Hegemonya Hegemonik bir eklemlenmenin iki koşulu, antagonist güçlerin varlığı ve bunları ayıran karasızlığıdır. Bir pratiği hegemonik diye tanımlayabilmemizi sağlayan zemini oluşturan şey sadece, geniş bir gezici öğeler alanının varlığı ve bu öğelerin karşıt kamplara eklemlenmelerinin olanaklı olmasıdır. Eşdeğerlik ve sınırlar olmadan, hegemonyadan tam olarak söz etmek olanaksızdır. Her ‘toplum’, kendi kendisini bölerek, yani onu bozan her türlü anlam fazlalığını kendi dışına atarak, kendi rasyonellik ve anlaşılabilirlik biçimlerini oluşturur.
Hegemonya Hegemonya toplumsalın bir topografyası içindeki belirlenebilir bir yer değil, bütünüyle bir politik ilişki tipi, bir bakıma, politikanın bir biçimidir. Verili bir toplumsal formasyonda çeşitli hegemonik düğüm noktaları bulunabilir. Elbette bunların bazıları çok fazla üstbelirlenlenmiş olabilirler: Birçok toplumsal ilişkinin yoğunlaşma noktasını oluşturabilirler. Fakat toplumsalın bir merkezi olduğu şeklindeki basit fikrin hiçbir anlamı yoktur.
Hegemonya Hiçbir toplumsal kimliğin asla tam olarak kazanılmadığı sonucuna varıyoruz. Bu olgu, eklemleyici-hegemonik momentin ne ölçüde merkezi olduğunu tam olarak göstermektedir. Hiçbir hegemonik mantık toplumsalın tamamını açıklayamaz ve onun merkezini oluşturamaz, çünkü o takdirde yeni bir dikiş üretilmiş ve hegemonya kavramınınkendisi ortadan kalkmış olurdu. Dolayısıyla, toplumsalın açıklığı her hegemonik pratiğin ön koşuludur.

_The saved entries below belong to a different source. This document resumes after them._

(** Closes the side conditions of [add_core] once the operands are cut. *)
#[local] Ltac add_side :=
  rewrite ?Forall_app in *; destruct_and?; rewrite ?length_app in *;
  rewrite <- ?app_assoc in *; cbn [length] in *; try reflexivity; try assumption; try lia;
  try (split_and?; assumption);
  rewrite !wval_app, ?length_app, ?Nat2Z.inj_max, ?Nat2Z.inj_add, ?Z.pow_add_r by lia;
  repeat match goal with
  | L : length ?x = length ?y |- context [length ?x] => rewrite !L
  end;
  repeat first [rewrite Z.max_l by lia | rewrite Z.max_r by lia];
  rewrite ?Z.sub_diag, ?Z.add_simpl_l, ?Z.pow_0_r; lia.

(** [add_words] on operands cut into integer part, fraction and rest. *)
Lemma add_words_spec (lhs rhs LI LF LT RI RF RT zs t : list Z) idx_to (m : nat) :
  lhs = LI ++ LF ++ LT → rhs = RI ++ RF ++ RT → m = (length LF `max` length RF)%nat →
  W LI → W LF → W RI → W RF →
  (m + length LI <= length zs)%nat → (m + length RI <= length zs)%nat →
  zs = replicate (length zs) 0 → idx_to = zlen zs →
  V (LI ++ LF) * BASE ^ (Z.of_nat m - zlen LF) + V (RI ++ RF) * BASE ^ (Z.of_nat m - zlen RF)
    < BASE ^ zlen zs →
  ∃ out,
    add_words lhs rhs (zlen LI) (zlen LF) (zlen RI) (zlen RF) idx_to (zs ++ t) = Ret (out ++ t)
    ∧ length out = length zs ∧ W out
    ∧ V out = V (LI ++ LF) * BASE ^ (Z.of_nat m - zlen LF)
              + V (RI ++ RF) * BASE ^ (Z.of_nat m - zlen RF).
Proof.
  intros -> -> -> WLI WLF WRI WRF B1 B2 Hz -> Hlt. unfold add_words.
  destruct (Z.ltb_spec (zlen RF) (zlen LF)).
  - destruct (cut_at LF (length RF)) as (f1 & f2 & -> & L1); [lia|].
    destruct (Z.ltb_spec (zlen RI) (zlen LI)).
    + destruct (cut_at_r LI (length RI)) as (c & i & -> & L2); [lia|].
      apply (add_core c (i ++ f1) f2 LT [] (RI ++ RF) RT c (i ++ (f1 ++ f2) ++ LT) zs t);
        add_side.
    + destruct (cut_at_r RI (length LI)) as (c & i & -> & L2); [lia|].
      apply (add_core [] (LI ++ f1) f2 LT c (i ++ RF) RT c (i ++ RF ++ RT) zs t); add_side.
  - destruct (cut_at RF (length LF)) as (f1 & f2 & -> & L1); [lia|].
    destruct (Z.ltb_spec (zlen RI) (zlen LI)).
    + destruct (cut_at_r LI (length RI)) as (c & i & -> & L2); [lia|].
      apply (add_core [] (RI ++ f1) f2 RT c (i ++ LF) LT c (i ++ LF ++ LT) zs t); add_side.
    + destruct (cut_at_r RI (length LI)) as (c & i & -> & L2); [lia|].
      apply (add_core c (i ++ f1) f2 RT [] (LI ++ LF) LT c (i ++ (f1 ++ f2) ++ RT) zs t);
        add_side.
Qed.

Hegemonya Toplumsalın alanına negatiflik olgusunu sokanın eşdeğerlik mantığı olduğunu biliyoruz. Bu, bir formasyonun kendisini anlamlandırmayı (yani kendisini olduğu haliyle oluşturmayı) ancak sınırlılıkları (limits) sınırlara (frontiers) dönüştürerek, kendi ötesindeki şeyi kendisinin olmadığı şey olarak kuran bir eşdeğerlikler zinciri oluşturarak başarabileceği anlamına gelir. Bir formasyon kendisini ancak negatiflik, bölünme ve antagonizma yoluyla bütünleştirici bir ufuk olarak oluşturabilir.